When I get asked what I do, I usually give a top-down answer and stop whenever I detect boredom in my victims' eyes. If you are signed up for more and more, keep clicking!
I am a PhD candidate at the University of Bonn. I do theoretical particle physics (more accurately - phenomenology) in the group of Bastian Kubis and Christoph Hanhart.
[I am also signed up as a Master's student in computer science, but that's a whole other story.]
We work with hadrons, which are composite particles. You might know some of the elementary particles, like electrons, photons, etc. Hadrons are (gross oversimplification coming) states made up from quarks and gluons, held together by the strong interaction. There are hundreds of them known to mankind, documented by the Particle Data Group. Famous examples are:
I work with mesons, especially, with the pions, which are the lightest of them. My task is to study the connection of the pions with the electromagnetic current (=a fancy name for a photon). This inevitably means that I am interested in electrons/positrons and photons as well, since most pions we study are produced in electron-positron collisions.
We use dispersion relations and here is why. What we care about are two basic principles: unitarity and analyticity.

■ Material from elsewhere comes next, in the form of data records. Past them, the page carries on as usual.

(* ===== verification/OutputsExample.v ===== *)
(** * Counters and statements of a concrete run

    The run of Scenario.v with a registry of counters and a database: the
    theorems of Outputs.v at work on closed inputs. *)
From stdpp Require Import vector.
From S2P Require Import Prelude.
From S2P Require Import CLib.
From S2P Require Import Exceptions.
From S2P Require Import EventLoop.
From S2P Require Import Transport.
From S2P Require Import Protocol.
From S2P Require Import Driver.
From S2P Require Import Resolver.
From S2P Require Import ResolverExec.
From S2P Require Import ResolverSpec.
From S2P Require Import ResolverMetrics.
From S2P Require Import Config.
From S2P Require Import Metrics.
From S2P Require Import Cache.
From S2P Require Import CacheSpec.
From S2P Require Import Outputs.
From S2P Require Import Drivers.
From S2P Require Import Scenario.

(** ** Definitions *)

Definition served : Resolver_of Taking := exec later (exec [loads] start_taking).

Definition listen_on : prometheus_cfg := {| prom_host := #"127.0.0.1"; prom_port := 9091 |}.

(** The cache thread takes the first entry and writes it. *)
Definition cache_steps : list step_of :=
  Run false :: flat_map (fun e => [Push e; Signal]) (cache_entries (trace served)) ++ replicate 5 (Run false).

(** ** Lemmas *)

Lemma exec_cons {H} `{HttpClient H} e es (s : Resolver_of H) : exec (e :: es) s = exec es (exec [e] s).
Proof. done. Qed.

Lemma served_run : run start_taking (loads :: later) served.
Proof. unfold served. rewrite <- exec_cons. apply run_exec; [wf_events|by vm_compute]. Qed.

(** ** Witnesses *)

Definition started := exporter_start ∅ listen_on (new_exporter, toy_registry).

Lemma exported_balance_witness :
  snd started = Ret tt ∧ exposer (fst (fst started)) = true ∧
  ∃ r3, exporter_calls (metric_calls (trace served)) (fst started) = ((fst (fst started), r3), Ret tt) ∧
    ∀ u d, mDriversMap (exec [loads] start_taking) !! u = Some d →
      ∃ n f k, counter_value COUNT (driver_labels (getName d) u) r3 = Some n ∧
        counter_value FAILED (driver_labels (getName d) u) r3 = Some f ∧
        counter_value FINISHED (driver_labels (getName d) u) r3 = Some k ∧
        n = (f + k + Z.of_nat (pending_for u (waiting_requests (waiting served))))%Z.
Proof.
  assert (Ho : snd started = Ret tt) by (vm_compute; reflexivity).
  assert (He : exposer (fst (fst started)) = true) by (vm_compute; reflexivity).
  split; [exact Ho|]. split; [exact He|].
  assert (Hs : started = (fst started, Ret tt)) by (rewrite <- Ho; by destruct started).
  unfold started in Hs at 1. destruct started as [[e r2] o]. cbn [fst snd] in *.
  apply (exported_balance ∅ listen_on toy_registry r2 e (Ret [csv_text; thinq_text])
           start_taking (exec [loads] start_taking) served later).
  - apply taking_never_refuses.
  - done.
  - by constructor.
  - vm_compute. reflexivity.
  - apply later_run.
  - repeat constructor.
  - apply later_once.
  - done.
  - vm_compute. discriminate.
  - exact Hs.
  - exact He.
Defined.

Lemma cached_results_witness :
  let k := after cache_steps good_db in
  (attempted k).*2 = [true] ∧
  pushes cache_steps = (attempted k).*1 ++ held k ++ q k ∧
  (∃ calls, db_calls good_db calls (Cache.db k) ∧ statements calls = attempted k) ∧
  Forall (fun e => ∃ (d : driver) r l1 l2, getDriverType d = DriverTypeTagged ∧
    e = new_cache_entry (getUniqueId d) (req_data r) (req_result r) ∧
    trace served = l1 ++ CacheSync e :: (Send <$> send_reply r) ++ l2) (attempted k).*1.
Proof.
  intros k. split; [vm_compute; reflexivity|].
  apply (cached_results good_db k cache_steps start_taking served (loads :: later)).
  - done.
  - exact served_run.
  - vm_compute. reflexivity.
  - vm_compute. discriminate.
  - exists []. vm_compute. reflexivity.
Defined.
Lemma updateProfile_run (staticFacts dynamicFacts : option (list string)) (st : State) :
  initPromise st = true ->
  updateProfile staticFacts dynamicFacts st =
  (Return tt,
   set_profile
     (Some (JsonOf
        {| static :=
             (static (priorProfile st) ++
              match staticFacts with
              | Some facts => filter (isNewFact (static (priorProfile st))) facts
              | None => []
              end)%list;
           dynamic :=
             match dynamicFacts with
             | Some facts => firstn 20 facts
             | None => dynamic (priorProfile st)
             end;
           lastUpdated := Some (w_now st) |}))
     (set_trace
        (EvWriteFile
           {| static :=
                (static (priorProfile st) ++
                 match staticFacts with
                 | Some facts => filter (isNewFact (static (priorProfile st))) facts
                 | None => []
                 end)%list;
              dynamic :=
                match dynamicFacts with
                | Some facts => firstn 20 facts
                | None => dynamic (priorProfile st)
                end;
              lastUpdated := Some (w_now st) |}
         :: EvReadFile :: w_trace st) st)).
Proof.
  intros Hinit.
  unfold updateProfile, bind at 1. rewrite (ensureInitialized_ready st Hinit).
  unfold priorProfile.
  destruct st as [d t i n rnd dr ol c dist m pf tr sql]. cbn in Hinit. subst i.
  destruct pf as [[p|raw]|]; destruct staticFacts as [sf|]; destruct dynamicFacts as [df|];
    cbn; rewrite ?pushNewFacts_filter, ?app_nil_r; reflexivity.
Qed.

Lemma updateProfile_after_init (staticFacts dynamicFacts : option (list string))
    (st : State) :
  updateProfile staticFacts dynamicFacts st =
  updateProfile staticFacts dynamicFacts (after (ensureInitialized st)).
Proof.
  unfold updateProfile. rewrite !init_first.
  destruct (ensureInitialized_flags st) as (Hinit & _).
  destruct (ensureInitialized_flags (after (ensureInitialized st))) as (_ & _ & _ & Hsame).
  now rewrite (Hsame Hinit).
Qed.
(** * Flow: the session tracker of src/App.tsx, embedded and verified.

    The React component [App] of src/App.tsx keeps one state object and
    changes it from event handlers.  This file embeds

    - the numbers of the program as IEEE 754 binary64 values (the kernel's
      primitive [float]), which is what a JavaScript Number is: [-], [/],
      [*] and [<] of the source are the primitive operations, so a division
      by zero yields an infinity or NaN here as it does there;
    - the few host functions the source calls ([Math.round], [Date],
      the conversions [ToString] and [ToNumber]) from their ECMAScript
      definitions, each one marked as such;
    - the state object as a record, [setState] as a record update, every
      handler as a function on the state, and the timer of [doTranistion] as
      a list of pending callbacks;
    - the summary screen as the list of properties it hands to [FlowItem];
    - [JSON.stringify] and [JSON.parse], through which the state object goes
      to [localStorage] and back, in the last part.

    Writes to [localStorage] never flow back into the running state (the only
    read is in the constructor), so the handlers below leave them out. *)

From Stdlib Require Import ZArith List String Ascii Bool Lia Floats QArith.
From Stdlib Require Import DecimalString.
Import ListNotations.

Local Open Scope Z_scope.

(** ** Host: JavaScript numbers and the library functions the source uses *)

Module Js.

(** A Number is a binary64 value. *)
Definition number := float.

(** The Number of an integer, rounded to nearest-even when it has more than
    53 significant bits. *)
Definition of_Z (z : Z) : number :=
  SF2Prim (binary_normalize prec emax z 0 false).

(** The rational a finite Number stands for; [None] for NaN and the
    infinities. *)
Definition to_Q (x : number) : option Q :=
  match Prim2SF x with
  | S754_zero _ => Some 0%Q
  | S754_finite s m e =>
      let n := if s then Z.neg m else Z.pos m in
      Some (if 0 <=? e then inject_Z (n * 2 ^ e) else Qmake n (Z.to_pos (2 ^ (- e))))
  | _ => None
  end.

Unitarity is connected with something called "probability conservation". This may sound complicated, but it really means a simple thing. In quantum mechanics, we work with an object called a "wavefunction". The wavefunction (squared) gives a probability distribution. The requirement for any probability distribution is that the area below the curve is equal to 1. In simple terms, this means that the total probability is 1 (or 100%). By time, the wavefunction of a physical state changes. But the resulting wavefunction must also produce a probability distribution. A mathematician's way of saying this is that time evolution must be a unitary operation ("unit" = 1), otherwise (as sloppier physicists usually say) "probability is not conserved".

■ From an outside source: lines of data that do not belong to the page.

(** * Process execution and lifecycle supervisor of repo-runner-agent

    A shallow embedding of [src/process/manager.ts] (with the constants and
    the [ProcessInfo] / [ToolResult] types of [config.ts]) and the properties
    of it that the specification states; then, in the same way, of its
    callers: [utils/fsUtils.ts], [utils/pathUtils.ts], [llm/executor.ts],
    [llm/openaiClient.ts], [git/client.ts] and [core/orchestrator.ts]
    (modules [FsUtils], [PathUtils], [Executor], [OpenAIClient], [GitClient]
    and [Orchestrator]), with further properties of the code.

    Conventions of the embedding.
    - A JavaScript string is the list of its UTF-16 code units ([jsstring]).
    - The module-level [Map] [runningProcesses] is an insertion-ordered
      association list ([jsmap]); the closure variables of one detached
      invocation are the record [detached].
    - [process.kill] and [execa] belong to the environment: what they return
      or throw is an input of the model ([kill_oracle], [spawn_outcome],
      [execa_outcome]), what the program asks of them is written to the
      [trace] of the [world].
    - [logger.*] calls only print; they are left out, except the final
      report of [cleanupAllTrackedProcesses].
    - Template-literal [notes] are kept as the constructor of [note] that
      names the template, together with the interpolated values.
    - The program runs on one thread: a listener, a timeout callback and a
      call that awaits nothing pending each run to their end before the
      next event is taken, so each is one step of the model.
    - The file system, git and the language model belong to the environment
      as well: their answers are inputs, the requests are logged in order.
    - An 'error' event that no listener takes is thrown as an uncaught
      exception and ends the process. One invocation writes it to the trace
      ([EUncaught]); the system of invocations stops there; and a run of
      [cloneAndRun] that hands control to the event loop while such an event
      waits does not return. *)

From Stdlib Require Import String Ascii.
From Stdlib Require Import List NArith ZArith Bool Lia Arith.
Import ListNotations.
Open Scope string_scope.
Open Scope list_scope.

Set Implicit Arguments.

(** ** JavaScript strings *)

Module JsString.

Definition jsstring := list N.

(** A literal of the source, written as a Rocq string of ASCII characters. *)
Definition str (s : string) : jsstring :=
  map N_of_ascii (list_ascii_of_string s).

Fixpoint eqb (a b : jsstring) : bool :=
  match a, b with
  | [], [] => true
  | x :: a', y :: b' => N.eqb x y && eqb a' b'
  | _, _ => false
  end.

(** [s.slice(start)] for an integral [start]: a negative [start] counts from
    the end, and both ends are clamped to the string. *)
Definition slice_from (start : Z) (s : jsstring) : jsstring :=
  let len := Z.of_nat (length s) in
  let from := if (start <? 0)%Z then Z.max (len + start) 0 else Z.min start len in
  skipn (Z.to_nat from) s.

(** [s.slice(x)] for the number [num / den]: the argument is first truncated
    towards zero (ToIntegerOrInfinity); [-0] counts as [0]. *)
Definition slice_from_quot (num den : Z) (s : jsstring) : jsstring :=
  slice_from (Z.quot num den) s.

(** [parts.join(sep)] *)
Fixpoint join (sep : jsstring) (parts : list jsstring) : jsstring :=
  match parts with
  | [] => []
  | [p] => p
  | p :: rest => p ++ sep ++ join sep rest
  end.

End JsString.
Import JsString.

(** ** The regular expressions of the startup check *)

Module Regex.

(** The fragment of the regular-expression syntax that the two patterns of
    [executeCommand] use. A non-capturing group [(?:r)] is [r] itself. *)
Inductive regex : Type :=
| Lit (s : jsstring)                          (* a run of literal characters *)
| ClassRep (cls : N -> bool) (lo hi : nat)    (* [c{lo,hi}], greedy *)
| Seq (r1 r2 : regex)
| Alt (r1 r2 : regex)
| Group (i : nat) (r : regex).                (* capturing group number [i] *)

Definition is_digit (c : N) : bool := (48 <=? c)%N && (c <=? 57)%N.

When we say analyticity, we mean the properties of the scattering amplitude as a function on the complex energy plane. The reason why we care if this function is analytic is that this ensures a very important principle - causality, that is the future should not affect the past. Strictly speaking, scattering matrix is not analytic, but meromorphic, which means that certain singularities are allowed, but there is always a physical reason behind them. For instance, branch cuts are associated with the production of particles, poles with resonances, etc. When we compare our models with the experimental data, we only have access to the absolute value of the scattering matrix in isolated regions of the complex plane. The information about the rest of the plane comes from analyticity.
If we are dealing with a meromorphic (analytic up to singularities) function, we can use the Cauchy's integral formula to analytically continue the function from the real axis to the whole complex plane, integrating over the singularities. This is the essence of dispersion relations.
I do, how dare you!
On a more serious note: it depends... If you want to immediately see the results of your research affect millions of lives on Earth, yes - there are more applied fields than theoretical particle physics. That being said, I do think that everyone should care about fundamental research. It took the borderline obsessive curiousity of past scientists to get us to the point of knowing electromagnetic radiation so well that we can develop the technology we all see today. There is no way of knowing if we will ever use pions (i.e. what I study) the same way as we use protons and neutrons, but you never know until you look deep inside. There should always be people caring about the laws of nature, even if their application is centuries away.